Le mérite de cette découverte revint essentiellement à l’éminent contrebassiste Anton
Grams (1752-1820), membre de longue date de l’orchestre du Théâtre Nostitz et fondateur
du plus important atelier de copistes de Prague. De 1795 jusqu’en mars 1797, il fut aussi
à la tête du Théâtre patriotiquetchèque “U Hybernů (“Bei den Hibernen”, ainsi appelé
parce qu’il était situé dans un ancien couvent de moines irlandais), il avait auparavant
organisé en directeur averti la première représentation tchèque du Schauspieldirektor
(27 avril 1794).
Avant la création pragoise de cette Feinte jardinière, annoncée comme “Mozartsche Novität”

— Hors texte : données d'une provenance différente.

(** The loop of [unparseRZDBFlagedRule]. *)
Lemma unparse_broad_loop (record : string) (known : list string)
    (ruler : InternalRuler) :
  let ruler' :=
    fold_left
      (fun ruler extension =>
         let ruler := pullStrictRule (record +:+ "." +:+ extension) ruler in
         if handle_complement ruler
         then pullStrictRule ("www." +:+ record +:+ "." +:+ extension) ruler
         else ruler)
      known ruler in
  strict ruler'
  = pullAll commonSearchKeyFromRule
      (broadEntries (handle_complement ruler) record known) (strict ruler)
  /\ ends ruler' = ends ruler /\ sameConfig ruler ruler'
  /\ extensions ruler' = extensions ruler.
Proof.
  cbv zeta. revert ruler.
  induction known as [|extension known IH]; intros ruler.
  - by repeat split.
  - cbn [fold_left].
    destruct (unparse_broad_step (record +:+ "." +:+ extension)
                ("www." +:+ record +:+ "." +:+ extension) ruler)
      as (Hstrict1 & Hends1 & Hconfig1 & Hext1).
    match goal with
    | |- context [fold_left _ known ?start] =>
      destruct (IH start) as (Hstrict & Hends & Hconfig & Hext)
    end.
    rewrite Hstrict, Hends, Hext, Hstrict1, Hends1, Hext1.
    assert (Hhc := Hconfig1). destruct Hhc as (_ & _ & _ & -> & _).
    split; [|split; [done|split; [by eapply sameConfig_trans|done]]].
    unfold broadEntries. cbn [flat_map]. by rewrite pullAll_app.
Qed.

Lemma IsWhitelisted_sameIndices (ruler ruler' : InternalRuler)
    (subject : string) :
  sameIndices ruler ruler' ->
  IsWhitelisted ruler' subject = IsWhitelisted ruler subject.
Proof.
  intros (Hstrict & Hends & Hpresent & _ & Hcompiled & Hhc).
  unfold IsWhitelisted, matchesSubject.
  by rewrite Hstrict, Hends, Hpresent, Hcompiled, Hhc.
Qed.

(** What [unparseRZDBFlagedRule] does on a broad rule. *)
Lemma unparseRZDBFlagedRule_pulls (rule : string) (ruler ruler0 : InternalRuler)
    (known : list string) :
  HasFlag (FlagsRzdb ruler) rule = true ->
  getKnownExtensions ruler = Some (known, ruler0) ->
  exists ruler',
    unparseRZDBFlagedRule rule ruler = Some (true, ruler')
    /\ strict ruler'
       = pullAll commonSearchKeyFromRule
           (broadEntries (handle_complement ruler) (broadBody ruler rule) known)
           (strict ruler)
    /\ ends ruler' = ends ruler /\ sameConfig ruler ruler'
    /\ extensions ruler' = known.
Proof.
  intros Hflag Hknown.
  destruct (getKnownExtensions_fields _ _ _ Hknown)
    as (Hstrict0 & Hends0 & Hconfig0 & Hext0).
  pose proof (unparse_broad_loop (broadBody ruler rule) known ruler0) as Hloop.
  cbv zeta in Hloop. destruct Hloop as (Hstrict & Hends & Hconfig & Hext).
  unfold unparseRZDBFlagedRule. rewrite Hflag, Hknown. cbn [negb].
  eexists. split; [reflexivity|].
  fold (broadBody ruler rule).
  rewrite Hstrict, Hends, Hext, Hstrict0, Hends0, Hext0.
  assert (Hhc := Hconfig0). destruct Hhc as (_ & _ & _ & -> & _).
  split; [done|split; [done|split; [by eapply sameConfig_trans|done]]].
Qed.

(** What [RemoveRule] does to the indices on a rule that is neither a
    regex rule nor refused. *)
Lemma RemoveRule_pulls (rule : string) (ruler : InternalRuler) :
  NormalizeRule rule <> "" ->
  classify ruler (NormalizeRule rule) <> Reg ->
  (classify ruler (NormalizeRule rule) = Rzdb -> catalogAvailable ruler = true) ->
  plainURLWithoutNetLocation ruler (NormalizeRule rule) = false ->
  exists ruler',
    RemoveRule rule ruler = Some (true, ruler')
    /\ strict ruler'
       = pullAll commonSearchKeyFromRule
           (strictTargets ruler (NormalizeRule rule)) (strict ruler)
    /\ ends ruler'
       = pullAll endsSearchKeyFromRule
           (endsTargets ruler (NormalizeRule rule)) (ends ruler)
    /\ sameConfig ruler ruler'
    /\ extensions ruler'
       = match classify ruler (NormalizeRule rule) with
         | Rzdb => knownExtensions ruler
         | _ => extensions ruler
         end.
Proof.
  intros Hne. unfold RemoveRule. rewrite (eqb_empty_false _ Hne).
  generalize (NormalizeRule rule) as n. clear Hne. intros n.
  unfold plainURLWithoutNetLocation, strictTargets, strictEntries,
    endsTargets, classify,
    orElse, unparseAllFlaggedRule, unparseRegexFlaggedRule,
    unparseRZDBFlagedRule, unparsePlainRule, catalogAvailable,
    knownExtensions, broadBody, complementOf, isURL.
  destruct (HasFlag (FlagsAll ruler) n); simpl.
  { intros _ _ _.
    destruct (strings.HasPrefix _ "."); [|eexists; by repeat split].
    destruct (1 <? _)%nat; [|eexists; by repeat split].
    destruct (handle_complement ruler) eqn:Hhc; eexists;
      (split; [reflexivity|]); simpl; rewrite ?Hhc; by repeat split. }
  destruct (HasFlag (FlagsReg ruler) n); simpl; [done|].
  destruct (HasFlag (FlagsRzdb ruler) n) eqn:Hflag; simpl.
  { intros _ Hcatalog _. specialize (Hcatalog eq_refl).
    destruct (getKnownExtensions ruler) as [[known ruler0]|] eqn:Hknown;
      [|discriminate].
    destruct (unparseRZDBFlagedRule_pulls n ruler ruler0 known Hflag Hknown)
      as (ruler' & Hresult & Hrest).
    exists ruler'. split; [|exact Hrest].
    revert Hresult. unfold unparseRZDBFlagedRule.
    by rewrite Hflag, Hknown. }
  intros _ _. destruct (handle_complement ruler) eqn:Hhc; simpl.
  - destruct (_ || _); simpl.
    + destruct (ExtractNetLocationFromURL n) as [netloc|]; [|discriminate].
      intros _. destruct (strings.HasPrefix netloc "www."); eexists;
        by repeat split.
    + intros _. destruct (strings.HasPrefix n "www."); eexists;
        by repeat split.
  - intros _. eexists; by repeat split.
Qed.

Lemma RemoveRule_absent_indices (rule : string) (ruler : InternalRuler) :
  NormalizeRule rule <> "" ->
  (classify ruler (NormalizeRule rule) = Rzdb -> catalogAvailable ruler = true) ->
  (forall entry, entry ∈ strictTargets ruler (NormalizeRule rule) ->
     stored commonSearchKeyFromRule (strict ruler) entry = false) ->
  (forall entry, entry ∈ endsTargets ruler (NormalizeRule rule) ->
     stored endsSearchKeyFromRule (ends ruler) entry = false) ->
  (classify ruler (NormalizeRule rule) = Reg ->
     clauseAbsent ruler
       (cleanupFlags (FlagsReg ruler) (NormalizeRule rule))) ->
  exists result ruler',
    RemoveRule rule ruler = Some (result, ruler') /\ sameIndices ruler ruler'.
Proof.
  intros Hne Hcatalog Hstrict Hends Hclause.
  assert (classify ruler (NormalizeRule rule) <> Reg ->
          plainURLWithoutNetLocation ruler (NormalizeRule rule) = false ->
          exists result ruler',
            RemoveRule rule ruler = Some (result, ruler')
            /\ sameIndices ruler ruler') as Hpulls.
  { intros Hkind Hurl.
    destruct (RemoveRule_pulls rule ruler Hne Hkind Hcatalog Hurl)
      as (ruler' & Hresult & Hs & He & Hc & _).
    exists true, ruler'. split; [done|].
    rewrite pullAll_not_stored in Hs by done.
    rewrite pullAll_not_stored in He by done.
    destruct Hc as (? & ? & ? & ? & _). by repeat split. }
  destruct (classify ruler (NormalizeRule rule)) eqn:Hkind.
  - (* a plain rule *)
    destruct (plainURLWithoutNetLocation ruler (NormalizeRule rule)) eqn:Hurl;
      [|by apply Hpulls].
    exists false, ruler. split; [|by repeat split].
    revert Hurl Hkind. unfold RemoveRule.
    rewrite (eqb_empty_false _ Hne).
    unfold plainURLWithoutNetLocation, classify, orElse,
      unparseAllFlaggedRule, unparseRegexFlaggedRule,
      unparseRZDBFlagedRule, unparsePlainRule, isURL.
    destruct (HasFlag (FlagsAll ruler) _); [done|]. simpl.
    destruct (HasFlag (FlagsReg ruler) _); [done|]. simpl.
    destruct (HasFlag (FlagsRzdb ruler) _); [done|]. simpl.
    destruct (handle_complement ruler); [|done]. simpl.
    destruct (_ || _); [|done]. simpl.
    by destruct (ExtractNetLocationFromURL _).
  - (* a suffix rule *)
    apply Hpulls; [done|].
    unfold plainURLWithoutNetLocation. by rewrite Hkind.
  - (* a regex rule *)
    specialize (Hclause eq_refl). clear Hpulls.
    revert Hkind Hclause. unfold RemoveRule.
    rewrite (eqb_empty_false _ Hne).
    unfold classify, orElse, unparseAllFlaggedRule, unparseRegexFlaggedRule,
      clauseAbsent, pullRegexRule.
    destruct (HasFlag (FlagsAll ruler) _); [done|]. simpl.
    destruct (HasFlag (FlagsReg ruler) _); [|by destruct (HasFlag _ _)].
    simpl. intros _ Hclause.
    destruct (String.eqb (regex ruler) "") eqn:Hempty.
    { exists true, ruler. by repeat split. }
    destruct (compiled_regexp ruler) as [compiled|] eqn:Hcompiled.
    2: { exists true, ruler. by repeat split. }
    destruct Hclause as [Hregex|[?|[Habsent Hsync]]]; [|done|].
    { rewrite Hregex in Hempty. discriminate. }
    rewrite (ReplaceAll_absent _ _ _ Habsent), Hempty, <- Hsync.
    eexists _, _. split; [reflexivity|]. by repeat split.
  - (* a broad rule *)
    apply Hpulls; [done|].
    unfold plainURLWithoutNetLocation. by rewrite Hkind.
Qed.
(** [sum += x * y], not fused. *)
Definition rounded_twice (sum x y : double) : double := (sum + x * y)%float.

Definition multiply (multiply_add : double -> double -> double -> double) :=
  RowMajor.multiply double 0%float multiply_add "Matrix dimension mismatch".

End MatrixCalculator.

Module MetalInterface.

(** [float] is IEEE 754 binary32. *)
Definition float : Type := spec_float.

Definition rounded_twice (sum x y : float) : float :=
  SFadd 24 128 sum (SFmul 24 128 x y).

Definition matrix_multiply (multiply_add : float -> float -> float -> float) :=
  RowMajor.multiply float (S754_zero false) multiply_add
    "Matrix dimensions don't match".

End MetalInterface.

(** ** Identifiers, calls and groups *)

(** A character of a name: letter, digit or underscore. *)
Definition name_char (c : ascii) : bool := isalnum c || (c =? "_")%char.

(** What the identifier loop of [parse_factor] reads as one name: a letter
    followed by name characters. *)
Definition is_identifier (s : string) : bool :=
  match s with
  | String c s' => isalpha c && string_forall name_char s'
  | EmptyString => false
  end.

(** A character that starts no factor: no blank, sign, parenthesis, letter,
    digit or decimal point. *)
Definition starts_no_factor (c : ascii) : bool :=
  negb (isspace c || isalpha c || isdigit c || (c =? ".")%char ||
        (c =? "+")%char || (c =? "-")%char || (c =? "(")%char).

(** [n] copies of a character. *)
Fixpoint replicate_char (n : nat) (c : ascii) : string :=
  match n with
  | O => EmptyString
  | S n' => String c (replicate_char n' c)
  end.

(** The text of a call: the name, blanks, and the argument in parentheses. *)
Definition render_call (name blanks : string) (argument : Arithmetic.expression)
    : string :=
  name +:+ (blanks +:+ String "(" (Arithmetic.render argument +:+ ")")).

(** What a call evaluates to: the argument first, then the lookup. *)
Definition call_value (libm : std.cmath) (reg : ExpressionParser.registry)
    (name : string) (argument : Arithmetic.expression) : outcome double :=
  Arithmetic.and_then (Arithmetic.value libm argument) (fun v =>
    match ExpressionParser.functions_ reg !! name with
    | Some func => func v
    | None => Throw (EvalError.UnknownFunction name)
    end).

(** Sample texts with names *)
Module CallSamples.
Import Arithmetic Samples.

(** The argument text [ 1 + 2*3 ]. *)
Definition argument : expression :=
  {| first_term := {| first_operand := spaced " " "1" "" " "; more_operands := nil |};
     more_terms :=
       (Plus, {| first_operand := spaced " " "2" "" "";
                 more_operands := (Times, spaced "" "3" "" " ") :: nil |})
       :: nil |}.

Definition twice (x : double) : outcome double := Return (x * 2)%float.

End CallSamples.

(** ** The exceptions of an evaluation *)

Module Errors.

(** What the parser itself throws. *)
Definition syntax_error (e : exception) : Prop :=
  e = EvalError.UnexpectedEnd \/ e = EvalError.MismatchedParentheses \/
  e = EvalError.MismatchedCallParentheses \/ e = EvalError.InvalidNumberFormat \/
  e = runtime_error "Expected number" \/
  (exists token, e = runtime_error ("Invalid number: " +:+ token)) \/
  (exists name, e = EvalError.UnknownFunction name) \/
  (exists name, e = EvalError.UnknownIdentifier name).

(** What the two checked operators throw. *)
Definition arithmetic_error (e : exception) : Prop :=
  e = domain_error "Division by zero" \/ e = domain_error "Modulo by zero".

(** What a registered function throws on some argument. *)
Definition function_error (reg : ExpressionParser.registry) (e : exception) : Prop :=
  exists name func x,
    ExpressionParser.functions_ reg !! name = Some func /\ func x = Throw e.

Definition evaluate_error (reg : ExpressionParser.registry) (e : exception) : Prop :=
  syntax_error e \/ arithmetic_error e \/ function_error reg e.

(** The messages of the domain checks of [StandardCalculator]. *)
Definition domain_messages : list string :=
  "Division by zero" :: "Modulo by zero" :: "Square root of negative number" ::
  "Logarithm of non-positive number" ::
  "asin domain error: x must be in [-1, 1]" ::
  "acos domain error: x must be in [-1, 1]" :: nil.

(** A computation that throws nothing outside [P]. *)
Definition throws_within {A : Type} (P : exception -> Prop) (m : parser A) : Prop :=
  forall pos e pos', m pos = Some (Throw e, pos') -> P e.

End Errors.

(** ** The built-in names, in the order of the constructor *)

Module Builtin.
Section Tables.

Variable libm : std.cmath.

Definition functions : list (string * (double -> outcome double)) :=
  ("sin", StandardCalculator.sin libm) :: ("cos", StandardCalculator.cos libm) ::
  ("tan", StandardCalculator.tan libm) :: ("asin", StandardCalculator.asin libm) ::
  ("acos", StandardCalculator.acos libm) :: ("atan", StandardCalculator.atan libm) ::
  ("sinh", StandardCalculator.sinh libm) :: ("cosh", StandardCalculator.cosh libm) ::
  ("tanh", StandardCalculator.tanh libm) :: ("sqrt", StandardCalculator.sqrt) ::
  ("cbrt", StandardCalculator.cbrt libm) :: ("abs", StandardCalculator.abs) ::
  ("exp", StandardCalculator.exp libm) :: ("ln", StandardCalculator.log libm) ::
  ("log", StandardCalculator.log10 libm) :: ("log2", StandardCalculator.log2 libm) ::
  ("floor", StandardCalculator.floor libm) :: ("ceil", StandardCalculator.ceil libm) ::
  ("round", StandardCalculator.round libm) :: nil.

Definition constants : list (string * double) :=
  ("pi", StandardCalculator.PI) :: ("e", StandardCalculator.E) ::
  ("phi", StandardCalculator.GOLDEN_RATIO) :: nil.

End Tables.

(** The built-in functions with a domain check. *)
Definition checked : list string :=
  "asin" :: "acos" :: "sqrt" :: "ln" :: "log" :: "log2" :: nil.

End Builtin.

(** ** Classes of floating-point numbers *)

Module Class.

(** Negative and not zero: a negative finite number or minus infinity. *)
Definition negative (x : double) : bool :=
  match Prim2SF x with
  | S754_finite true _ _ | S754_infinity true => true
  | _ => false
  end.

(** One of the two zeros. *)
Definition zero (x : double) : bool :=
  match Prim2SF x with
  | S754_zero _ => true
  | _ => false
  end.

End Class.

(** ** The same text at another place

    A run on a text and a run on the same text after a prefix of length
    [k]: what they return, and where the cursor is, [k] further. *)

Module Shift.

Definition shifted {A : Type} (k : nat) (r : option (outcome A * nat))
    : option (outcome A * nat) :=
  match r with
  | Some (o, p) => Some (o, k + p)
  | None => None
  end.

Definition agrees {A : Type} (k : nat) (m m' : parser A) : Prop :=
  forall pos, m' (k + pos) = shifted k (m pos).

End Shift.

(** ** The same text followed by one blank

    The cursor of a run on a text [s] and the cursor of a run on [s]
    followed by one blank are at the same place, or one is at the end of
    [s] and the other behind the blank. *)

Module Padded.
Section Predicates.

Variable s : string.

Definition same_place (pos pos' : nat) : Prop :=
  pos' = pos \/ (pos = String.length s /\ pos' = S (String.length s)).

(** Whatever [m] ends in from a place in [s], [m'] ends in from the same
    place. *)
Definition sim {A : Type} (m m' : parser A) : Prop :=
  forall pos pos' o q,
    pos <= String.length s -> same_place pos pos' -> m pos = Some (o, q) ->
    exists q', m' pos' = Some (o, q') /\ same_place q q'.

Definition sim_lt {A : Type} (m m' : parser A) : Prop :=
  forall pos o q,
    pos < String.length s -> m pos = Some (o, q) ->
    exists q', m' pos = Some (o, q') /\ same_place q q'.

End Predicates.
End Padded.

(** ** Lines of the read-eval-print loop *)

Module Repl.

(** A blank or a tab: what [main] trims. *)
Definition blank (c : ascii) : bool := Main.contains Main.blank_or_tab c.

(“une nouveauté mozartienne”), on pouvait lire dans le Prager Neue Zeitung que “das
hiesige k.k. privil. vaterländische Theater in der Neustadtprésenterait “pour la première
fois, jeudi 10 mars, un excellent opéra de feu Herr Wolfgang Amade Mozart, intitulé Die
Gärtnerin aus Liebe qui, de par sa nouveauté comme sa rareté, devrait combler les vœux de
tout véritable amateur de musique, puisque ce chef-d’œuvre d’un compositeur inoubliable
est le seul, parmi ses ouvrages célèbres, à n’avoir encore jamais été représenté sur scène.
On peut donc, en toute confiance, augurer le meilleur accueil pour cette œuvre encore jamais
vue.” (L’affirmation erronée selon laquelle l’opéra n’aurait “encore jamais été représenté sur
scène” répond sans doute à une intention “publicitaire”.)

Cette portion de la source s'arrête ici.